== Segment start ==

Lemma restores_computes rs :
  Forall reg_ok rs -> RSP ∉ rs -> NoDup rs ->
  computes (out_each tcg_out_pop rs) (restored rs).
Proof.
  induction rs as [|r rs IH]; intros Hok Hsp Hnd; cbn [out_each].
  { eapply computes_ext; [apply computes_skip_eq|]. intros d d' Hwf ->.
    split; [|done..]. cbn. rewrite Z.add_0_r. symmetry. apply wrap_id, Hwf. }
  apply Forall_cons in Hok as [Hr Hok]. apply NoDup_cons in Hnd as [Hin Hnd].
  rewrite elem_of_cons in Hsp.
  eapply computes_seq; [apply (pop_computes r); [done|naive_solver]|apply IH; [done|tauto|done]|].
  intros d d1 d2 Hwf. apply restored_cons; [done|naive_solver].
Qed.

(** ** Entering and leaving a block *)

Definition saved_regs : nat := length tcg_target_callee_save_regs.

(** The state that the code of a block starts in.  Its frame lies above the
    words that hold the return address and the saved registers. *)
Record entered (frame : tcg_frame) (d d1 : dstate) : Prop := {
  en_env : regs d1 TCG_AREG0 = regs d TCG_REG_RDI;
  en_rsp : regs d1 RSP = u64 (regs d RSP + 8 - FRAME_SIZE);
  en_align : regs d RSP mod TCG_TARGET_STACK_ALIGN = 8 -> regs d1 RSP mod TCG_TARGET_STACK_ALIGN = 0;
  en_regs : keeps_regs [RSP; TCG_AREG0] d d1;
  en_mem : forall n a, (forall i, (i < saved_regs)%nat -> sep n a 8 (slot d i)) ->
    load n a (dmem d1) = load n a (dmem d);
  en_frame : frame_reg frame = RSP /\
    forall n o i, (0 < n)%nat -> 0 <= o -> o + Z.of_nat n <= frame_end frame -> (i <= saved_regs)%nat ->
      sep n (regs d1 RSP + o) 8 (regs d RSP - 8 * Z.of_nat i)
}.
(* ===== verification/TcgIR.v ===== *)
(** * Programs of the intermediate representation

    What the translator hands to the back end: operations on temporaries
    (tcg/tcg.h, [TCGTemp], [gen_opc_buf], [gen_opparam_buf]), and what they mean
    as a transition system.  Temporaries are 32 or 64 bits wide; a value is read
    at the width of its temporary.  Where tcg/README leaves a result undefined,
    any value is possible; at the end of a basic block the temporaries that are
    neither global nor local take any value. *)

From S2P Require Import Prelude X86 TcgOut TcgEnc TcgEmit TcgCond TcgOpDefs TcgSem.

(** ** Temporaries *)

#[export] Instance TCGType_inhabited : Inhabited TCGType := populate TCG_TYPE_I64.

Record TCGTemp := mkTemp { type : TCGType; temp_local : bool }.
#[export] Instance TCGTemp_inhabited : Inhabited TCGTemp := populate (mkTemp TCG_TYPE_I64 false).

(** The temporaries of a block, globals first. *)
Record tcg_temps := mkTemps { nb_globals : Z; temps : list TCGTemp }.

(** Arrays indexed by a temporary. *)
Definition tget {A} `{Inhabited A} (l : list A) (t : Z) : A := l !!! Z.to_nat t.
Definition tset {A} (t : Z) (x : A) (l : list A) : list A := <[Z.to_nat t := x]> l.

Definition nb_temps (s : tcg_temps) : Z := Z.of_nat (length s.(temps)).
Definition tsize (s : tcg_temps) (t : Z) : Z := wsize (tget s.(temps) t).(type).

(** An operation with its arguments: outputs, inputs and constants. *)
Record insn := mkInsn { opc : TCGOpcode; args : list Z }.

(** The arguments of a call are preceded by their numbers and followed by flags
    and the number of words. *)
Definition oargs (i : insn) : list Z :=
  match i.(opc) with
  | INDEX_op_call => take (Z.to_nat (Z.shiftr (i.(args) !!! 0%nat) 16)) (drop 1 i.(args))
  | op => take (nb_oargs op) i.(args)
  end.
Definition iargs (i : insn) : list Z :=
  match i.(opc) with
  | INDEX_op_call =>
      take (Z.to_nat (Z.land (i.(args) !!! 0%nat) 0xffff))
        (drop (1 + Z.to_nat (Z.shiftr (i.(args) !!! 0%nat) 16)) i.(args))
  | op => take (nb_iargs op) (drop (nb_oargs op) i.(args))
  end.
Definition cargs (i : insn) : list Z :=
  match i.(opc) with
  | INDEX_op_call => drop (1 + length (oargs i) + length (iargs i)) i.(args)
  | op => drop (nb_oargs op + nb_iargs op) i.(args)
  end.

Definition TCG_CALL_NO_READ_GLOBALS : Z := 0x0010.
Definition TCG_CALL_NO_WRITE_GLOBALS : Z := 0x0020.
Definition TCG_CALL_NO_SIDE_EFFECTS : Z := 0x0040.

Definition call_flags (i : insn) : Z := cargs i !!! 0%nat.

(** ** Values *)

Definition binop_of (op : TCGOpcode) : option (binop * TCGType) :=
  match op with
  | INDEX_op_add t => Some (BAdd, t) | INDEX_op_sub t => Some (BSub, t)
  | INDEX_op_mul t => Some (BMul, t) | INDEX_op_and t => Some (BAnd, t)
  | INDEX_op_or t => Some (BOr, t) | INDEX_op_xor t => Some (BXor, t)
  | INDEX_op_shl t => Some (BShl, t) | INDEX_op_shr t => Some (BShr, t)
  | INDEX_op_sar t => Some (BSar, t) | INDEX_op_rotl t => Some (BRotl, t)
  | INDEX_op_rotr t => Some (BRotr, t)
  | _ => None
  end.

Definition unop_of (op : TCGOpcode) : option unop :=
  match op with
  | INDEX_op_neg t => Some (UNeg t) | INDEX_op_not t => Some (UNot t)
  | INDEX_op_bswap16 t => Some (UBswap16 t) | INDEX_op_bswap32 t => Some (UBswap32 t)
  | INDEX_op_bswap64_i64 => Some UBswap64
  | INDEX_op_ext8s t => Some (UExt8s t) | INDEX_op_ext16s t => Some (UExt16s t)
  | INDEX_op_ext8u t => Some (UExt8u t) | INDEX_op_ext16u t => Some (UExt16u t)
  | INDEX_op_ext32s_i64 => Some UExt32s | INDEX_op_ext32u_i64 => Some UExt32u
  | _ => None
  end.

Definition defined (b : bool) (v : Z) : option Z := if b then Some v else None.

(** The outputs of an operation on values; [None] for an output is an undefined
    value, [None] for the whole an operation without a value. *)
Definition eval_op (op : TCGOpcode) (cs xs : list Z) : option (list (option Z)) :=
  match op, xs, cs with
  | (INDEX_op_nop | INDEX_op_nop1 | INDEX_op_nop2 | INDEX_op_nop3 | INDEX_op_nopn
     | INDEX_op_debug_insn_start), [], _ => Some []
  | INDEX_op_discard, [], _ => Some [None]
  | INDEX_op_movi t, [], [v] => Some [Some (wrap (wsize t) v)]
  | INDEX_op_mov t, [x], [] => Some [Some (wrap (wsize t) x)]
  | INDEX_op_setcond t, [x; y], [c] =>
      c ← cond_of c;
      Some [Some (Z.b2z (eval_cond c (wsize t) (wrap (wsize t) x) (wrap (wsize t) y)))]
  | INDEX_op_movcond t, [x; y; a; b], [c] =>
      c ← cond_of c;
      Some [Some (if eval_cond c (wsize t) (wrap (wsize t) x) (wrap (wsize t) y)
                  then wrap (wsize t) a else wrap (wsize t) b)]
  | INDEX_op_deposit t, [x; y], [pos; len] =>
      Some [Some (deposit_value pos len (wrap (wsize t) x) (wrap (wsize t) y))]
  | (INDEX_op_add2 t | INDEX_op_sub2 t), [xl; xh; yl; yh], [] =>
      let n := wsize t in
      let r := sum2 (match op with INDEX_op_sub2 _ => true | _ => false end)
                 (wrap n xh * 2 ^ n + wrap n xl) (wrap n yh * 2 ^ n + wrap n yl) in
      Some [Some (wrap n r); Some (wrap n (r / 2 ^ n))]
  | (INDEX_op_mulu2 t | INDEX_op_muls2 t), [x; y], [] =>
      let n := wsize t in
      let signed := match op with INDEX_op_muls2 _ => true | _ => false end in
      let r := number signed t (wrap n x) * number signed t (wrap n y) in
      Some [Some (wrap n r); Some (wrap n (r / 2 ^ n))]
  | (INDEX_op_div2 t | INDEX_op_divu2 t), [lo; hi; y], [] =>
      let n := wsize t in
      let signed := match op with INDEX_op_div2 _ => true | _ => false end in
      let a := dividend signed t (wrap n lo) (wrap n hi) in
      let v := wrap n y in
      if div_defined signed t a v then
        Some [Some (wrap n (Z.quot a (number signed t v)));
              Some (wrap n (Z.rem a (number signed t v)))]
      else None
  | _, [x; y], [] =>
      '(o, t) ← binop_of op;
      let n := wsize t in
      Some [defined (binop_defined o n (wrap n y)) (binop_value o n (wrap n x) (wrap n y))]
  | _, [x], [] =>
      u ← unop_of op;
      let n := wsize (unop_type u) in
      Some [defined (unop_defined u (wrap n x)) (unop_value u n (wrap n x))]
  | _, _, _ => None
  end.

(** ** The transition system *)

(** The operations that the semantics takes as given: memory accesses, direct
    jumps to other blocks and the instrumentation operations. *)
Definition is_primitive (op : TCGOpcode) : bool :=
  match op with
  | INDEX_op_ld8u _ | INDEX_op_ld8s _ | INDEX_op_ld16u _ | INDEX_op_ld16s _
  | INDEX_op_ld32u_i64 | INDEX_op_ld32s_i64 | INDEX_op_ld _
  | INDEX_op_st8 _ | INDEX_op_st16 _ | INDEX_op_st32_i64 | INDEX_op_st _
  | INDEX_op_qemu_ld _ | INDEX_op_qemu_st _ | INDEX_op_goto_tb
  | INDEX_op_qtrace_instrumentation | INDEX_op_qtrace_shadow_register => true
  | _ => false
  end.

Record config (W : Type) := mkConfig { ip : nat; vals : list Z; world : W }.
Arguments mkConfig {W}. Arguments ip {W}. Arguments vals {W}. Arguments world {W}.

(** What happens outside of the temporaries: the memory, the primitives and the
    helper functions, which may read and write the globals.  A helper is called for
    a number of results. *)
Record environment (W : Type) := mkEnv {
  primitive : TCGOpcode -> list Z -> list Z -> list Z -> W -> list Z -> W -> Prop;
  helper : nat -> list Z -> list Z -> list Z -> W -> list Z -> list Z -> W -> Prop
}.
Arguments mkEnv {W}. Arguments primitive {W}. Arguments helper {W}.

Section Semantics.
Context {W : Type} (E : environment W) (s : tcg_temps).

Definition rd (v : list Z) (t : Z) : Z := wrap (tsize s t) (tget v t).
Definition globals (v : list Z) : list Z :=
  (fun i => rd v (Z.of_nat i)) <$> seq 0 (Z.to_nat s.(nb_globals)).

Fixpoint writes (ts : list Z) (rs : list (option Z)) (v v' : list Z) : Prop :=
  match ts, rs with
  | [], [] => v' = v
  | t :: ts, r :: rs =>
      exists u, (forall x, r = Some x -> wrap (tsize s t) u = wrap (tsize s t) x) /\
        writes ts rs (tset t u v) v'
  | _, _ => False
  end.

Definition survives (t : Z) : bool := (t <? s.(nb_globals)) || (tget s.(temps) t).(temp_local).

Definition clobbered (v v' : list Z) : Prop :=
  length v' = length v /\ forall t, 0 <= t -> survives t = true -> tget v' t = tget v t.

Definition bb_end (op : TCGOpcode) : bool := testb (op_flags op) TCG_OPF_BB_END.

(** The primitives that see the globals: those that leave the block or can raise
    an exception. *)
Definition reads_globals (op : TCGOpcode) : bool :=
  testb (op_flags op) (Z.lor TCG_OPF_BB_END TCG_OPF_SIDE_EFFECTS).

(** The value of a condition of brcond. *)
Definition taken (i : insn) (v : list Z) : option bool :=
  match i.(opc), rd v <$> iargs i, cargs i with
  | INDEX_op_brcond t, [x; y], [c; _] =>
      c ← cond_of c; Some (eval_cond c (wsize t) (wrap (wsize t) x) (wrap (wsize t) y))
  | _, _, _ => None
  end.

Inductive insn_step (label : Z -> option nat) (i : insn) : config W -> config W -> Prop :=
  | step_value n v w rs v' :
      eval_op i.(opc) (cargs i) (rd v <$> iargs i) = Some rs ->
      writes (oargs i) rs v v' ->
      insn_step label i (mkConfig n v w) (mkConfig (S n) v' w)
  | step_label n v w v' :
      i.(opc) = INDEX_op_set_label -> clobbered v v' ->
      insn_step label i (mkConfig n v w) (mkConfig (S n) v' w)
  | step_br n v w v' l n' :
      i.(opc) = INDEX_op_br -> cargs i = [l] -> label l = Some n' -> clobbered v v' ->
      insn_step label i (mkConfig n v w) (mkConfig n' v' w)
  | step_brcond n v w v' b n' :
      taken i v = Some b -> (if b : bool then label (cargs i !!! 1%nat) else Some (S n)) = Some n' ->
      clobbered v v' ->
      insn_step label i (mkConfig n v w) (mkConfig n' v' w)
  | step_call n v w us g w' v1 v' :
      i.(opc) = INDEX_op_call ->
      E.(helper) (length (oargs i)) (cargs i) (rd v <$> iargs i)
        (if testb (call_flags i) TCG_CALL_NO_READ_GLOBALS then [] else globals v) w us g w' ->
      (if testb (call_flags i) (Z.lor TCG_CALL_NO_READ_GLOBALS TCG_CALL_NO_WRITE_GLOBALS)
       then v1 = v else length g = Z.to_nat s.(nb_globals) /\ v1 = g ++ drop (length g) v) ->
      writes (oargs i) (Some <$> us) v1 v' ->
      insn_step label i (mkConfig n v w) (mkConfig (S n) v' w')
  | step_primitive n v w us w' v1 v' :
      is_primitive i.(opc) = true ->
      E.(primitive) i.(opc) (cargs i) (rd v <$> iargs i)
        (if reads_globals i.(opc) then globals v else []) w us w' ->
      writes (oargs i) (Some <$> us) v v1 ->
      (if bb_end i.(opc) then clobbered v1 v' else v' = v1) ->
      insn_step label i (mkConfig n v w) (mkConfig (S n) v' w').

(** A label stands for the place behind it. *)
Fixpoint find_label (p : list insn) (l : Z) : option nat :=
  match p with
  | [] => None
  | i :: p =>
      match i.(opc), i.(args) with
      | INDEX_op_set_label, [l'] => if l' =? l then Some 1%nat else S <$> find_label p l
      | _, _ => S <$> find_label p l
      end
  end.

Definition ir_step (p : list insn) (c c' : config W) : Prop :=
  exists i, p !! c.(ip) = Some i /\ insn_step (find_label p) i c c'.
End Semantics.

== Segment end ==

**Exercise brief:** In the entries above, the lines between the one holding "#[export] Instance TCGTemp_inhabited" and the one holding "<[Z.to_nat t := x]> l.", inclusive, are to be printed exactly as written, and those alone.

**Response:**
#[export] Instance TCGTemp_inhabited : Inhabited TCGTemp := populate (mkTemp TCG_TYPE_I64 false).

(** The temporaries of a block, globals first. *)
Record tcg_temps := mkTemps { nb_globals : Z; temps : list TCGTemp }.

(** Arrays indexed by a temporary. *)
Definition tget {A} `{Inhabited A} (l : list A) (t : Z) : A := l !!! Z.to_nat t.
Definition tset {A} (t : Z) (x : A) (l : list A) : list A := <[Z.to_nat t := x]> l.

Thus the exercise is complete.